>>>
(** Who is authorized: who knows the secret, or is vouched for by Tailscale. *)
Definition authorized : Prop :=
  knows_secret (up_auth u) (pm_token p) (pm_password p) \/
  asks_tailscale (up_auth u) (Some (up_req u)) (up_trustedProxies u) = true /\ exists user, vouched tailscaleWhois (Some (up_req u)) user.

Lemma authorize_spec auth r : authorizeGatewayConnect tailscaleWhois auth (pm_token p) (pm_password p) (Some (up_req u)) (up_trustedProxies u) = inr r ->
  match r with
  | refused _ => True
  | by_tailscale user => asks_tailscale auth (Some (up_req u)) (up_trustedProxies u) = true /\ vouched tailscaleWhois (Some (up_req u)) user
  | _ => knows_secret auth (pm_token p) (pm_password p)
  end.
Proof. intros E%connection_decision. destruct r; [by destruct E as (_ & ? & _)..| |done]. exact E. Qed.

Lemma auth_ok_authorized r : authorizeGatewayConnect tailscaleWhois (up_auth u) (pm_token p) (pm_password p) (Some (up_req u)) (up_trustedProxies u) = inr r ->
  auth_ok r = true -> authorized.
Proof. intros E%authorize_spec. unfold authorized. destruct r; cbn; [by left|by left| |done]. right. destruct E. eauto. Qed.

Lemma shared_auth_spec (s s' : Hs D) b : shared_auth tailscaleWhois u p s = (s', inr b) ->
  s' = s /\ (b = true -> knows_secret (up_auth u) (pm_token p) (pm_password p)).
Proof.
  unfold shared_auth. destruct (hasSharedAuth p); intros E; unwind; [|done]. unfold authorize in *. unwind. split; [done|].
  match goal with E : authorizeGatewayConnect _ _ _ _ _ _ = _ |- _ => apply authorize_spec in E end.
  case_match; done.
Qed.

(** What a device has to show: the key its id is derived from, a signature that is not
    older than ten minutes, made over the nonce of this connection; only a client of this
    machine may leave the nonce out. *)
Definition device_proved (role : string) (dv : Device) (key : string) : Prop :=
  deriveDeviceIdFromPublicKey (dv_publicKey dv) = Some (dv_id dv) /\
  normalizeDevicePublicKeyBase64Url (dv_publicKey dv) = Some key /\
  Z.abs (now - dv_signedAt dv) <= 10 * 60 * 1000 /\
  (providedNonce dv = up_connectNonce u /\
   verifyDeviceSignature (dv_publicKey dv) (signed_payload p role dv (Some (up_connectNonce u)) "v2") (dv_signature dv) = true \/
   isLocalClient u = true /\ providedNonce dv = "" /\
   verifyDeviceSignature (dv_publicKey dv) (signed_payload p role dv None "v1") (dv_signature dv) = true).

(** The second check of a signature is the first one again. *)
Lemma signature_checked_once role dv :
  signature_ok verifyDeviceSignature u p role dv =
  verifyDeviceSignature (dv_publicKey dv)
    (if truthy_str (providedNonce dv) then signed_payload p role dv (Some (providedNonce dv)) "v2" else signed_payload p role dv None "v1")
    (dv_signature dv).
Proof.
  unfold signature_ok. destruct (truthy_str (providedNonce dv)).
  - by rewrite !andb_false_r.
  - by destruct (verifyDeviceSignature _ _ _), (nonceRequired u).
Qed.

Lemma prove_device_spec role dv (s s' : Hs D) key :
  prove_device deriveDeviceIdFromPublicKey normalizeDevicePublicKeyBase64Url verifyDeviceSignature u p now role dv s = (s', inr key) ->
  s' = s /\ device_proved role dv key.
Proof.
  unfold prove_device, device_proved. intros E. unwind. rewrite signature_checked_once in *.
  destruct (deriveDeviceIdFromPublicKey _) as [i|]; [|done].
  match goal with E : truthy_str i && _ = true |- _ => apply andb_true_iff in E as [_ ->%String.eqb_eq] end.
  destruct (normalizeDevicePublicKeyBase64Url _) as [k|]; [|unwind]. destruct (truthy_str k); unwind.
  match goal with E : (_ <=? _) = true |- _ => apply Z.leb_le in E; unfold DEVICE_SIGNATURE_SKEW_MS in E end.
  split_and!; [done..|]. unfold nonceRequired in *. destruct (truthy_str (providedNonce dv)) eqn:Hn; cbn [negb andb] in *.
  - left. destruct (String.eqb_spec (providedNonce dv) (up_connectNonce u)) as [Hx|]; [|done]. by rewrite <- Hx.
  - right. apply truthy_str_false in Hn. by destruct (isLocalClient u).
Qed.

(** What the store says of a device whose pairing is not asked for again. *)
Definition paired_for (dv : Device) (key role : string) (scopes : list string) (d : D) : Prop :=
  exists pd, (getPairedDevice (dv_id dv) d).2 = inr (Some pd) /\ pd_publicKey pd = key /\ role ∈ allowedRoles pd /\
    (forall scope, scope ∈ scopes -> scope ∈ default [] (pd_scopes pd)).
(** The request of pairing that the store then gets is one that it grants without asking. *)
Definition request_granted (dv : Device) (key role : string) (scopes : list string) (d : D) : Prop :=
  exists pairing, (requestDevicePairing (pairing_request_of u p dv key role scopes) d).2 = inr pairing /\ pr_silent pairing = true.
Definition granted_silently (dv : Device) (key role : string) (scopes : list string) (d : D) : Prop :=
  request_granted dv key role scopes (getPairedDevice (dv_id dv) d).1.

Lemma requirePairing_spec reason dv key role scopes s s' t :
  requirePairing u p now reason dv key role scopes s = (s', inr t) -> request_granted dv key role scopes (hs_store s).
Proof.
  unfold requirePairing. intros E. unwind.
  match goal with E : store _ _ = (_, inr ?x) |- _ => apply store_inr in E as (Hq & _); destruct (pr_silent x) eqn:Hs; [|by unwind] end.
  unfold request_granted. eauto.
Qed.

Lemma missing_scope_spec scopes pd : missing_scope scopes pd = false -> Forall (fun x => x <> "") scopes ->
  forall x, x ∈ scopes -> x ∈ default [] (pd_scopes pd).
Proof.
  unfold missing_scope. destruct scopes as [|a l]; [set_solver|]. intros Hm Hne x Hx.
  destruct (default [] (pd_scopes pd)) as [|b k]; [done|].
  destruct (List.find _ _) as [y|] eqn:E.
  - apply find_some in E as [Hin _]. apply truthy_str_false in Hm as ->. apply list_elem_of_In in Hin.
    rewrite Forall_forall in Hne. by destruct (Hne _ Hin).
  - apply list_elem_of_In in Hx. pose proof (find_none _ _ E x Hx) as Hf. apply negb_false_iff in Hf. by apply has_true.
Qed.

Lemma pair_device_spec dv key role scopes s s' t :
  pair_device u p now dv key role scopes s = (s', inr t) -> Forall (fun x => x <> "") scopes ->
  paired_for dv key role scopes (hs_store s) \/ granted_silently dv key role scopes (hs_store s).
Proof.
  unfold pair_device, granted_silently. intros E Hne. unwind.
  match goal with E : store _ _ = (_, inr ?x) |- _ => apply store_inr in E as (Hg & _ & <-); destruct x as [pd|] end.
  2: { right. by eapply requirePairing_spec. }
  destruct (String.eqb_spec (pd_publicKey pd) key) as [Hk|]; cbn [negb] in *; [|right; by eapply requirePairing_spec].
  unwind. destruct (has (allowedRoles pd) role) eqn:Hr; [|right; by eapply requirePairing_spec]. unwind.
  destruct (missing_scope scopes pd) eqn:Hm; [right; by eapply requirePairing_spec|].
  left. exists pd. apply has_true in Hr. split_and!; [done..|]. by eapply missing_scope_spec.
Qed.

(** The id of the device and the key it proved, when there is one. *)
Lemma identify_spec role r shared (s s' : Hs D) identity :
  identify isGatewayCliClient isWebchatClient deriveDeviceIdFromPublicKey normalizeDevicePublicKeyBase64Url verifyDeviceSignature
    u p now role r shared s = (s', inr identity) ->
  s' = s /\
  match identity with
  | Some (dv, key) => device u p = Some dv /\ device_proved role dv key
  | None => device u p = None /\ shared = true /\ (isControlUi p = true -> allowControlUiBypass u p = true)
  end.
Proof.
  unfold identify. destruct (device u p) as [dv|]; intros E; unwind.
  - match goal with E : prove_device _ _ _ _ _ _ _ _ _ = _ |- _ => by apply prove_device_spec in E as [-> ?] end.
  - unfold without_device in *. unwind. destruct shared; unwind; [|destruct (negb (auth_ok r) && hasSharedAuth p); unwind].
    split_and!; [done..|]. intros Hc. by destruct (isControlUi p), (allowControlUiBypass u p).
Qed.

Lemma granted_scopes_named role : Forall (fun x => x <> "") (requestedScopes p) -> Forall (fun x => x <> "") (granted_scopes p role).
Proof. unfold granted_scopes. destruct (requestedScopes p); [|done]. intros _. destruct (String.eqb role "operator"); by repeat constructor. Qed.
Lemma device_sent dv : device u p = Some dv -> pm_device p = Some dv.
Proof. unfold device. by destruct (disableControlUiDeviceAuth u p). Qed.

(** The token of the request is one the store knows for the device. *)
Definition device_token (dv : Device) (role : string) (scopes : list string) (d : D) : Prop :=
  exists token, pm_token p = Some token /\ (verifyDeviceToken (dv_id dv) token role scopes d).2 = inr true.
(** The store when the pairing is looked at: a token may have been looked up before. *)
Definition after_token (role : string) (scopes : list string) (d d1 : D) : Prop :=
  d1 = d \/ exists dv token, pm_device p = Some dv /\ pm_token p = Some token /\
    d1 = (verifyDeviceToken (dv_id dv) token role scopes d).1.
<<<
• Your assignment:
Out of the listing above, reproduce exactly the lines from the one with "Lemma auth_ok_authorized r" up to and including the one with "machine may leave the nonce out. *)".

• Exercise result:
Lemma auth_ok_authorized r : authorizeGatewayConnect tailscaleWhois (up_auth u) (pm_token p) (pm_password p) (Some (up_req u)) (up_trustedProxies u) = inr r ->
  auth_ok r = true -> authorized.
Proof. intros E%authorize_spec. unfold authorized. destruct r; cbn; [by left|by left| |done]. right. destruct E. eauto. Qed.

Lemma shared_auth_spec (s s' : Hs D) b : shared_auth tailscaleWhois u p s = (s', inr b) ->
  s' = s /\ (b = true -> knows_secret (up_auth u) (pm_token p) (pm_password p)).
Proof.
  unfold shared_auth. destruct (hasSharedAuth p); intros E; unwind; [|done]. unfold authorize in *. unwind. split; [done|].
  match goal with E : authorizeGatewayConnect _ _ _ _ _ _ = _ |- _ => apply authorize_spec in E end.
  case_match; done.
Qed.

(** What a device has to show: the key its id is derived from, a signature that is not
    older than ten minutes, made over the nonce of this connection; only a client of this
    machine may leave the nonce out. *)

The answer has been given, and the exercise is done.